> Your task
In the listing below, find the line with "Ok (mkHeaps s (delete" and the line with "Definition frames_of (c". Repeat those two lines and all lines between them exactly.

> Records to use
....

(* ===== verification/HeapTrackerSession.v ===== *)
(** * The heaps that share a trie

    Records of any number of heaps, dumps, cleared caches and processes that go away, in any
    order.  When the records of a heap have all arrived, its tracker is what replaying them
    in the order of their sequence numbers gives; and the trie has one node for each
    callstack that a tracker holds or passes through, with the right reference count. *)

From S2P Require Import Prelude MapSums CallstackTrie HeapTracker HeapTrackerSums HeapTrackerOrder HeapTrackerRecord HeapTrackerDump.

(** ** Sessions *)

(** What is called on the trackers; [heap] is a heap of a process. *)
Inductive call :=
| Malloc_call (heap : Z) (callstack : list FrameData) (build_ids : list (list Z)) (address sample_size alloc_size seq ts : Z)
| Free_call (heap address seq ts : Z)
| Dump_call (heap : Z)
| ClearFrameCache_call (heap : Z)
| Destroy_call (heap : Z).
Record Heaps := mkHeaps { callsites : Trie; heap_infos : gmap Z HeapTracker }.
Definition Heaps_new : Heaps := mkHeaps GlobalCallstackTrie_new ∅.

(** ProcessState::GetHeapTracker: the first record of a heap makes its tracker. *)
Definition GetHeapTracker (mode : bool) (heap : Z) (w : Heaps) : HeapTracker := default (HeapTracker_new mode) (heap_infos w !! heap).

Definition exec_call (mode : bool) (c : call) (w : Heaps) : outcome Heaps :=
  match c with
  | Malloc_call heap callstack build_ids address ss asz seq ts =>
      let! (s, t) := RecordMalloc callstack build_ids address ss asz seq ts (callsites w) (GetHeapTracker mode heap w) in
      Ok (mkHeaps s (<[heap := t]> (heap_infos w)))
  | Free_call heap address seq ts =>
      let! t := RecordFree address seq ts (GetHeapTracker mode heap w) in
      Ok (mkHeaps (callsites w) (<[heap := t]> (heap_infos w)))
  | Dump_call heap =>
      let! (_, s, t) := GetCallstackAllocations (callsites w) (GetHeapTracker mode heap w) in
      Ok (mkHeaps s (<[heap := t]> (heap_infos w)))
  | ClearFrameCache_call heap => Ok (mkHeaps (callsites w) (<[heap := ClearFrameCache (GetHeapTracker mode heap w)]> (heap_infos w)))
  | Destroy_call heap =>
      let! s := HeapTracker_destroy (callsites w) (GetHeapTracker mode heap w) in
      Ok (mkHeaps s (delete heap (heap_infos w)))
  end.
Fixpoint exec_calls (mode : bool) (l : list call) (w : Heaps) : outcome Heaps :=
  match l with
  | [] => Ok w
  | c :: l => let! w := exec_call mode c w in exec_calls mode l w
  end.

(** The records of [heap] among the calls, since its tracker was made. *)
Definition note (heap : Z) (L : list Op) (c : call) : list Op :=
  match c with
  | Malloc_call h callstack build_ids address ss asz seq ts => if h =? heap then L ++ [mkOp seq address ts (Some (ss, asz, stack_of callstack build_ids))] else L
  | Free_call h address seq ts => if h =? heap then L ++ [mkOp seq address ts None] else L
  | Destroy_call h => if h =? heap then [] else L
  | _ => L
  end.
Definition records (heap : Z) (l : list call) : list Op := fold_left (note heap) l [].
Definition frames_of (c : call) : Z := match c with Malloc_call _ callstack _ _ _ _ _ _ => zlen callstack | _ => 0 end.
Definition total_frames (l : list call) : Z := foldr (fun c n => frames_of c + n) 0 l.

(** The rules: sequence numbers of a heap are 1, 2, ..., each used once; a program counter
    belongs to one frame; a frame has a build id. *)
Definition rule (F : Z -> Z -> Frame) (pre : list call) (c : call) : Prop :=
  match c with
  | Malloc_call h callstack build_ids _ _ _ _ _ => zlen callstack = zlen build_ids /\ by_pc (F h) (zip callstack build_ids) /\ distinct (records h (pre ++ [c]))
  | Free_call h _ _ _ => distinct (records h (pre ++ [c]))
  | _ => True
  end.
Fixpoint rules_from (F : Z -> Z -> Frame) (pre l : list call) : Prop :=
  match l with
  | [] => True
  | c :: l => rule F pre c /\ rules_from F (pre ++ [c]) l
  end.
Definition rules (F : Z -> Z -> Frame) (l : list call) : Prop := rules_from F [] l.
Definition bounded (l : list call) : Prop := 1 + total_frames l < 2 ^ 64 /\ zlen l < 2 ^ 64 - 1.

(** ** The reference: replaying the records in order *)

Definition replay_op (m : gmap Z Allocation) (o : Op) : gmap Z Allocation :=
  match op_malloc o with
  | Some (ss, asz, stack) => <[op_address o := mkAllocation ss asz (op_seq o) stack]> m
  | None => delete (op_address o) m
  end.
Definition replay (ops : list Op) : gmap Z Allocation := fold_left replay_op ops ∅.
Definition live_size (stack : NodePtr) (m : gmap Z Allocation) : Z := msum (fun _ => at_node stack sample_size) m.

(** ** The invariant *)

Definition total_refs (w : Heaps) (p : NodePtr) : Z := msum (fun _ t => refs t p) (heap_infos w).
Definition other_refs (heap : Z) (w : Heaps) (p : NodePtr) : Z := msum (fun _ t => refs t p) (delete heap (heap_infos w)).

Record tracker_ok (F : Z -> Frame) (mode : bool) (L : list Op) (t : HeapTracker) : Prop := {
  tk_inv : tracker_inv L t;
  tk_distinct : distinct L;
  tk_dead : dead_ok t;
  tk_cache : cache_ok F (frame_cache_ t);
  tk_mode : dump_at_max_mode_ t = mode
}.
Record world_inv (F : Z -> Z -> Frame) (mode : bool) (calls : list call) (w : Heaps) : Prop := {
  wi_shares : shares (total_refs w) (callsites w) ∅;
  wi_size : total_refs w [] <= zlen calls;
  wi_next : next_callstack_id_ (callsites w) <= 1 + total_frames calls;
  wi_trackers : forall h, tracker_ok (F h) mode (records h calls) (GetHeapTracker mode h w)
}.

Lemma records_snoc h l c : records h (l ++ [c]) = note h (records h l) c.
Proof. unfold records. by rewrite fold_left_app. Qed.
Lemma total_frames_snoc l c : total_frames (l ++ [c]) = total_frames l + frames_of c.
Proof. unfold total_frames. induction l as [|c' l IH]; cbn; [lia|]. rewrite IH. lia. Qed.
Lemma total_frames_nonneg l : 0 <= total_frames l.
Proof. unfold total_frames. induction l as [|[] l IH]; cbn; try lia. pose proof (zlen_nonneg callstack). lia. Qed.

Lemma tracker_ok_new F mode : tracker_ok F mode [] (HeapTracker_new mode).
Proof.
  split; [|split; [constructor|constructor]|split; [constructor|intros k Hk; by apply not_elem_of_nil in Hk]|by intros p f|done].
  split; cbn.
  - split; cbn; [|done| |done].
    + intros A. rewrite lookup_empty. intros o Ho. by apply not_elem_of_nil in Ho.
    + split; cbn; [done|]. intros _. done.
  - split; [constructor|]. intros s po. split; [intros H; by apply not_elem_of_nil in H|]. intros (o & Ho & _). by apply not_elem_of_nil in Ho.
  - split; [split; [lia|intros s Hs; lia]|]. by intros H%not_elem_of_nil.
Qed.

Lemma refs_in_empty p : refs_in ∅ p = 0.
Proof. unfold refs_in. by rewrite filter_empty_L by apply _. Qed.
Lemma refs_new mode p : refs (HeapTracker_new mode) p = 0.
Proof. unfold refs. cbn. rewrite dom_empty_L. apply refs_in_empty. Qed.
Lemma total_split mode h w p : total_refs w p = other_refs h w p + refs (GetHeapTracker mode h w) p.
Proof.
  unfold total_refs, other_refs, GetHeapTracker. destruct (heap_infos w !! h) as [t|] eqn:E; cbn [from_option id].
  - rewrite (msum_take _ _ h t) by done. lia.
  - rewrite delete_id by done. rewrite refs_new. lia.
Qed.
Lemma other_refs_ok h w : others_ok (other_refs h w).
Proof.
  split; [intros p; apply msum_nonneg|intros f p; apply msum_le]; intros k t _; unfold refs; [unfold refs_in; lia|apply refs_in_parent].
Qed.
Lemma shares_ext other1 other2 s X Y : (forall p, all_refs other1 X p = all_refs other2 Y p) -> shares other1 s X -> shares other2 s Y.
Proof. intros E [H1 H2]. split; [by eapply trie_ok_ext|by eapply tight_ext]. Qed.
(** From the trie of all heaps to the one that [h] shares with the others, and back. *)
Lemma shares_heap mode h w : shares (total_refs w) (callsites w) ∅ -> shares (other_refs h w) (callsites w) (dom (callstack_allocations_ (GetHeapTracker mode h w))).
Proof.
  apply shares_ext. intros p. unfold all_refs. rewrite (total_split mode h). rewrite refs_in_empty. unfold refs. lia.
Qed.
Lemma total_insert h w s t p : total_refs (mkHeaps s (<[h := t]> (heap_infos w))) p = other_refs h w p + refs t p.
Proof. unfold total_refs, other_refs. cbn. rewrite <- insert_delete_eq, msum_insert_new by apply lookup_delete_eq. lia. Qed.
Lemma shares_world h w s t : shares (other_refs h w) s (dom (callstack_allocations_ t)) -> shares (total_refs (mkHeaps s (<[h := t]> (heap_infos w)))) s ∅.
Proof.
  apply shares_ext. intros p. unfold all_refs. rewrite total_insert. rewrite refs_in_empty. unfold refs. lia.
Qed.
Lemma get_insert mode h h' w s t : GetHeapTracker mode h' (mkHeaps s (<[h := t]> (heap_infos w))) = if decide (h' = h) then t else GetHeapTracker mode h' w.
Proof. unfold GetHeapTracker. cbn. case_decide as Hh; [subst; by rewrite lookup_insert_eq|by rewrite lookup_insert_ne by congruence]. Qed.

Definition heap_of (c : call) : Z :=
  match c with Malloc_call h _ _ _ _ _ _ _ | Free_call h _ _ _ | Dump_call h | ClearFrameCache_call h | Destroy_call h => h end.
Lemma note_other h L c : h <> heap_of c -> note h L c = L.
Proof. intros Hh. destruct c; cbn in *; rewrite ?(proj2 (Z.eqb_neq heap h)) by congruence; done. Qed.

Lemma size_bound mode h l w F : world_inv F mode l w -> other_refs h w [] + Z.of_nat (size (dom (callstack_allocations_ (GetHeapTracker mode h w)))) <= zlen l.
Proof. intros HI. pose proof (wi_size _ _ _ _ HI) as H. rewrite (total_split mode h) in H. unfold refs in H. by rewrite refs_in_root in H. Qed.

....

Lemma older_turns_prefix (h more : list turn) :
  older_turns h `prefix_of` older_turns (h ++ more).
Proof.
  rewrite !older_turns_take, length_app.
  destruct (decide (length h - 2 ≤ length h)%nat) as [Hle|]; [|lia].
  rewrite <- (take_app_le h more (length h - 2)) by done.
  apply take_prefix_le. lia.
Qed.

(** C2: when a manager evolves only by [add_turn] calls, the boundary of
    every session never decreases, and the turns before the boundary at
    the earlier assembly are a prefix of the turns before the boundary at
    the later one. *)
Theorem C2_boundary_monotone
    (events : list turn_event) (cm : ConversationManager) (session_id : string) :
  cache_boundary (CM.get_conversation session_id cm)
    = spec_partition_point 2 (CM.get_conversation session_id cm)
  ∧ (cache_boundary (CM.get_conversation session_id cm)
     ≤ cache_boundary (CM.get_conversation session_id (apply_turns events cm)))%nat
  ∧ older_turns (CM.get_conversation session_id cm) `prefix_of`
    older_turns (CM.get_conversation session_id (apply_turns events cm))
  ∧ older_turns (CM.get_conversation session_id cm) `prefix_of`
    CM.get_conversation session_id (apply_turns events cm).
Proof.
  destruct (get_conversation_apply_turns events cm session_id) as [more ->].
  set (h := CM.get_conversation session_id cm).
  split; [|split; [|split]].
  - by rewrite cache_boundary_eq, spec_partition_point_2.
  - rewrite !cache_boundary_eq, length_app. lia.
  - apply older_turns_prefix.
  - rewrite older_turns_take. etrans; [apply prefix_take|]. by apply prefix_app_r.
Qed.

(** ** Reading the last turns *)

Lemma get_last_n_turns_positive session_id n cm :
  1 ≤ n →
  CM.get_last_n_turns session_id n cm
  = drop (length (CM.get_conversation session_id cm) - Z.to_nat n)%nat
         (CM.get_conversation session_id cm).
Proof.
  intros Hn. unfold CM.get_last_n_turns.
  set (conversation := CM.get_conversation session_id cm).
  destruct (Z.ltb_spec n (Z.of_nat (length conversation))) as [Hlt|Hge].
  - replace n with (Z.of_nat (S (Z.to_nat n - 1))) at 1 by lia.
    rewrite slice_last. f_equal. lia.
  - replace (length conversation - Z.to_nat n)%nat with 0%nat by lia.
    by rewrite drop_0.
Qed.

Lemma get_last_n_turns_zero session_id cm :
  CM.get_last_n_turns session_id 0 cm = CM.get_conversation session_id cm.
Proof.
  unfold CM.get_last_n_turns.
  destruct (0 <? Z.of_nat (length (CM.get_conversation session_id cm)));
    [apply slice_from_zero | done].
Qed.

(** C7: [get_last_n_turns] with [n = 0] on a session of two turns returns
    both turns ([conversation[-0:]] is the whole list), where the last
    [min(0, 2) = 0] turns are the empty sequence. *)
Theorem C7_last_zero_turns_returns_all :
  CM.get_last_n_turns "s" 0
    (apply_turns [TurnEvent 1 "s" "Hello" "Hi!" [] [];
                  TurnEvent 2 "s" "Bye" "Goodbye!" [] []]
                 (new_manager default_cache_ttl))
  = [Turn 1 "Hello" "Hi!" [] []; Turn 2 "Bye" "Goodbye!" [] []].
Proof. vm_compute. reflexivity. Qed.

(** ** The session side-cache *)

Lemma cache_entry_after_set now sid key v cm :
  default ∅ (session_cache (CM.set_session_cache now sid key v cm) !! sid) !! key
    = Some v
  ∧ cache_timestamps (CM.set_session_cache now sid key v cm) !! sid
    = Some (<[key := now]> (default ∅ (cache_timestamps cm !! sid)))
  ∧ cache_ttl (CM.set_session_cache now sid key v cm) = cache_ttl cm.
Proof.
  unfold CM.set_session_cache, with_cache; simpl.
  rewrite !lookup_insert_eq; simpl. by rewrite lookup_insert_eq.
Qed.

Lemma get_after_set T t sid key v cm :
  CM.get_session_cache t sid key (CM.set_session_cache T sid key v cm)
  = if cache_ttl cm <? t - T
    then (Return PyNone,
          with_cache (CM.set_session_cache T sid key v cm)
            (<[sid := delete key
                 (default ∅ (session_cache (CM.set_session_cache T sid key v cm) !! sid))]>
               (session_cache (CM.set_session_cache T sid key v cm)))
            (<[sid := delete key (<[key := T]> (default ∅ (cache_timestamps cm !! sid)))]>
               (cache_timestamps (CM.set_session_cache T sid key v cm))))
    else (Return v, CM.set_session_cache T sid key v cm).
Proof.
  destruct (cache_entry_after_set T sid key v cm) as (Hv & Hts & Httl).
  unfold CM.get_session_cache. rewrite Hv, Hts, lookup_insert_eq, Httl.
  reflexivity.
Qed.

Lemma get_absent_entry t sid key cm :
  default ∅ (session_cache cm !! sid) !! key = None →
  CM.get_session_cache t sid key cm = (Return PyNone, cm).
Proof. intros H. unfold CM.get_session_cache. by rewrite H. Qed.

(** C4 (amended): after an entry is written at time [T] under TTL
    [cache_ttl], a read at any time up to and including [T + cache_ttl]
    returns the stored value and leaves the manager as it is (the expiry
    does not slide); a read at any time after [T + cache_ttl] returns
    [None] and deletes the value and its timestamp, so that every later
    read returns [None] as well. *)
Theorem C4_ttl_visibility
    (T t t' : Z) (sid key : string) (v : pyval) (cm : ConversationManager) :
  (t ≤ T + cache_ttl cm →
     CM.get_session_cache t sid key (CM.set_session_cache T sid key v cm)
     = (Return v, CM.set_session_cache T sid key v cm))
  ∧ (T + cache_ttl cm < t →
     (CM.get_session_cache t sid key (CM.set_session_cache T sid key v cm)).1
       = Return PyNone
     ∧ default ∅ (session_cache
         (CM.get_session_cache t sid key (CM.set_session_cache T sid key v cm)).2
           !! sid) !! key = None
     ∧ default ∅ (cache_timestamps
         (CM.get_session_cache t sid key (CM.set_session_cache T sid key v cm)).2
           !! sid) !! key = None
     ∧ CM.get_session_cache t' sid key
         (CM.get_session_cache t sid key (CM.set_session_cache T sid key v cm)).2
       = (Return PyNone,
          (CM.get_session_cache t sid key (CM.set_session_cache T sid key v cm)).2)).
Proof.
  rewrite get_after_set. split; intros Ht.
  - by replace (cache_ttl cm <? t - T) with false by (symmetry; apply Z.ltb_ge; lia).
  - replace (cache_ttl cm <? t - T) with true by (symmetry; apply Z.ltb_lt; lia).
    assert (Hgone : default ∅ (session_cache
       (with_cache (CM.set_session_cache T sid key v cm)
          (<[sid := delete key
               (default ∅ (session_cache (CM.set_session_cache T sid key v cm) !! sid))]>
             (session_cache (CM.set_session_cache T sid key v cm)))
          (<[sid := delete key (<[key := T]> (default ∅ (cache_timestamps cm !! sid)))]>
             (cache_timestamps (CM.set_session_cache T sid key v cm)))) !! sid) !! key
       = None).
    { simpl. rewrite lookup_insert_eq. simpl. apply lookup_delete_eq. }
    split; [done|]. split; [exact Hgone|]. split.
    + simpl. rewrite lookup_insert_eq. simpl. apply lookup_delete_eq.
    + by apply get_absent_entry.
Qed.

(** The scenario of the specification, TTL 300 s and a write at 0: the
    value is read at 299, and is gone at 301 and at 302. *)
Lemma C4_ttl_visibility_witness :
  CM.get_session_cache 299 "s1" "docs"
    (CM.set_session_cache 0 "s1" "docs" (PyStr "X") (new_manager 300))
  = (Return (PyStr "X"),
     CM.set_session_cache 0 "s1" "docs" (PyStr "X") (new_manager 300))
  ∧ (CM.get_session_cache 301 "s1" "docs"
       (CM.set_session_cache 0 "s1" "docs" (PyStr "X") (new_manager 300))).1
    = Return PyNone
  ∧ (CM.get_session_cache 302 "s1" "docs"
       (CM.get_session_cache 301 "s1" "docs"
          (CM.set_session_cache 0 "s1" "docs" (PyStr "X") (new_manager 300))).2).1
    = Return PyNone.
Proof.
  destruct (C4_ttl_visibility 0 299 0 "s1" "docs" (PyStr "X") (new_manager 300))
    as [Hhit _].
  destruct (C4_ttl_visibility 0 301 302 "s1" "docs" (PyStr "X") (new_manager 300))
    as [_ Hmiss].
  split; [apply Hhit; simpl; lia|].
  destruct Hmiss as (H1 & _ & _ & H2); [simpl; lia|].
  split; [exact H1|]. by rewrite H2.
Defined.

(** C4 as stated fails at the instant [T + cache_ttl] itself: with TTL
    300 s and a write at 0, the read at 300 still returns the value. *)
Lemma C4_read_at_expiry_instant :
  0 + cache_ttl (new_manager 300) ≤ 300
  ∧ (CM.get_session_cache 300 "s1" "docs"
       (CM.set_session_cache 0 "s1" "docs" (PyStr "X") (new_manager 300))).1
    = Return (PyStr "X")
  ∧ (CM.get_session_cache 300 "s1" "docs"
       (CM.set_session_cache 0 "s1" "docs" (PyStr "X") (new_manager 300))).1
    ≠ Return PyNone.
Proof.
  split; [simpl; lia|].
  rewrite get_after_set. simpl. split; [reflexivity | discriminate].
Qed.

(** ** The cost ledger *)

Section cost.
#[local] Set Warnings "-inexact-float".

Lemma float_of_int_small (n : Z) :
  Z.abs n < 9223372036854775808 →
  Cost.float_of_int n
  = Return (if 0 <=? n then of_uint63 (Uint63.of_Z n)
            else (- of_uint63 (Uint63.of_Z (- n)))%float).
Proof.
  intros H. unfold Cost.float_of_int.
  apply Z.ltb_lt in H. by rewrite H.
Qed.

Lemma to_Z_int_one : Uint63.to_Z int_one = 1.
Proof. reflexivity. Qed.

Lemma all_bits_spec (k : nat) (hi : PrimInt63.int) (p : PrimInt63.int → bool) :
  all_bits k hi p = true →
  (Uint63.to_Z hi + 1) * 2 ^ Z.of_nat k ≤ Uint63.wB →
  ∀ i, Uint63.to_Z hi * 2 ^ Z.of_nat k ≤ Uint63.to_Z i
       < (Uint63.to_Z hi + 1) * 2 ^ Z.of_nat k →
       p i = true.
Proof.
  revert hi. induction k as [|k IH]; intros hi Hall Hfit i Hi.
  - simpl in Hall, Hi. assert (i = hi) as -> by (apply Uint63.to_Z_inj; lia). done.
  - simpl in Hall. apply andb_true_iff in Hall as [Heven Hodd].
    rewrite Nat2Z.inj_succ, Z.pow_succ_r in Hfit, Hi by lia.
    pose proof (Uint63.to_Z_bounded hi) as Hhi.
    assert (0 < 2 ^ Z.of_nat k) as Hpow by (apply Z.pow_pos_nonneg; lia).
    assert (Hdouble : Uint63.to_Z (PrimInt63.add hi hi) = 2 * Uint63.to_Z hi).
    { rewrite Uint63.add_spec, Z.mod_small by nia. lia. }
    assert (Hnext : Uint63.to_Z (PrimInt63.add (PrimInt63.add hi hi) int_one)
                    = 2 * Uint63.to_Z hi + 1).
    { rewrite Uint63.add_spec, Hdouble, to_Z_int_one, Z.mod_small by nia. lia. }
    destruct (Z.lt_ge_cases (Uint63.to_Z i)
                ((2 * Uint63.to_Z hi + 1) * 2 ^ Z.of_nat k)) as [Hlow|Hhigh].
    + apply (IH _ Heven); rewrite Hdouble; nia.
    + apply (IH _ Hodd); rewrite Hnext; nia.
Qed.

....

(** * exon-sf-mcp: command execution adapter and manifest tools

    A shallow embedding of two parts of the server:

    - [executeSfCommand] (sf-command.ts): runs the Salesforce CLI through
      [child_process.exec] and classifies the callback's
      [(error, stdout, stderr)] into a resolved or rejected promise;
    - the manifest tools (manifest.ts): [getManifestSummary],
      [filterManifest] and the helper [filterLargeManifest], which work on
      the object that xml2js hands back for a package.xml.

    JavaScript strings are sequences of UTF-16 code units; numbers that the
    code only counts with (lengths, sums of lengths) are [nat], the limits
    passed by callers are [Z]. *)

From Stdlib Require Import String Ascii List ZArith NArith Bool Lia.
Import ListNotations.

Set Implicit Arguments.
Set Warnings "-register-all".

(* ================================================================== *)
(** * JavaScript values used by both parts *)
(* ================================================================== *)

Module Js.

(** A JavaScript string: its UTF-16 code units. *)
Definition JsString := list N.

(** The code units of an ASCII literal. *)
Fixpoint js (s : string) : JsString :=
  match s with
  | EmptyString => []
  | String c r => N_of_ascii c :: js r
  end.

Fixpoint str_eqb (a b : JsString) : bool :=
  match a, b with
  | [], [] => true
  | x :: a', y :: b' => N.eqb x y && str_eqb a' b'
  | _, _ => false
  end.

....

> Solved problem
      Ok (mkHeaps s (delete heap (heap_infos w)))
  end.
Fixpoint exec_calls (mode : bool) (l : list call) (w : Heaps) : outcome Heaps :=
  match l with
  | [] => Ok w
  | c :: l => let! w := exec_call mode c w in exec_calls mode l w
  end.

(** The records of [heap] among the calls, since its tracker was made. *)
Definition note (heap : Z) (L : list Op) (c : call) : list Op :=
  match c with
  | Malloc_call h callstack build_ids address ss asz seq ts => if h =? heap then L ++ [mkOp seq address ts (Some (ss, asz, stack_of callstack build_ids))] else L
  | Free_call h address seq ts => if h =? heap then L ++ [mkOp seq address ts None] else L
  | Destroy_call h => if h =? heap then [] else L
  | _ => L
  end.
Definition records (heap : Z) (l : list call) : list Op := fold_left (note heap) l [].
Definition frames_of (c : call) : Z := match c with Malloc_call _ callstack _ _ _ _ _ _ => zlen callstack | _ => 0 end.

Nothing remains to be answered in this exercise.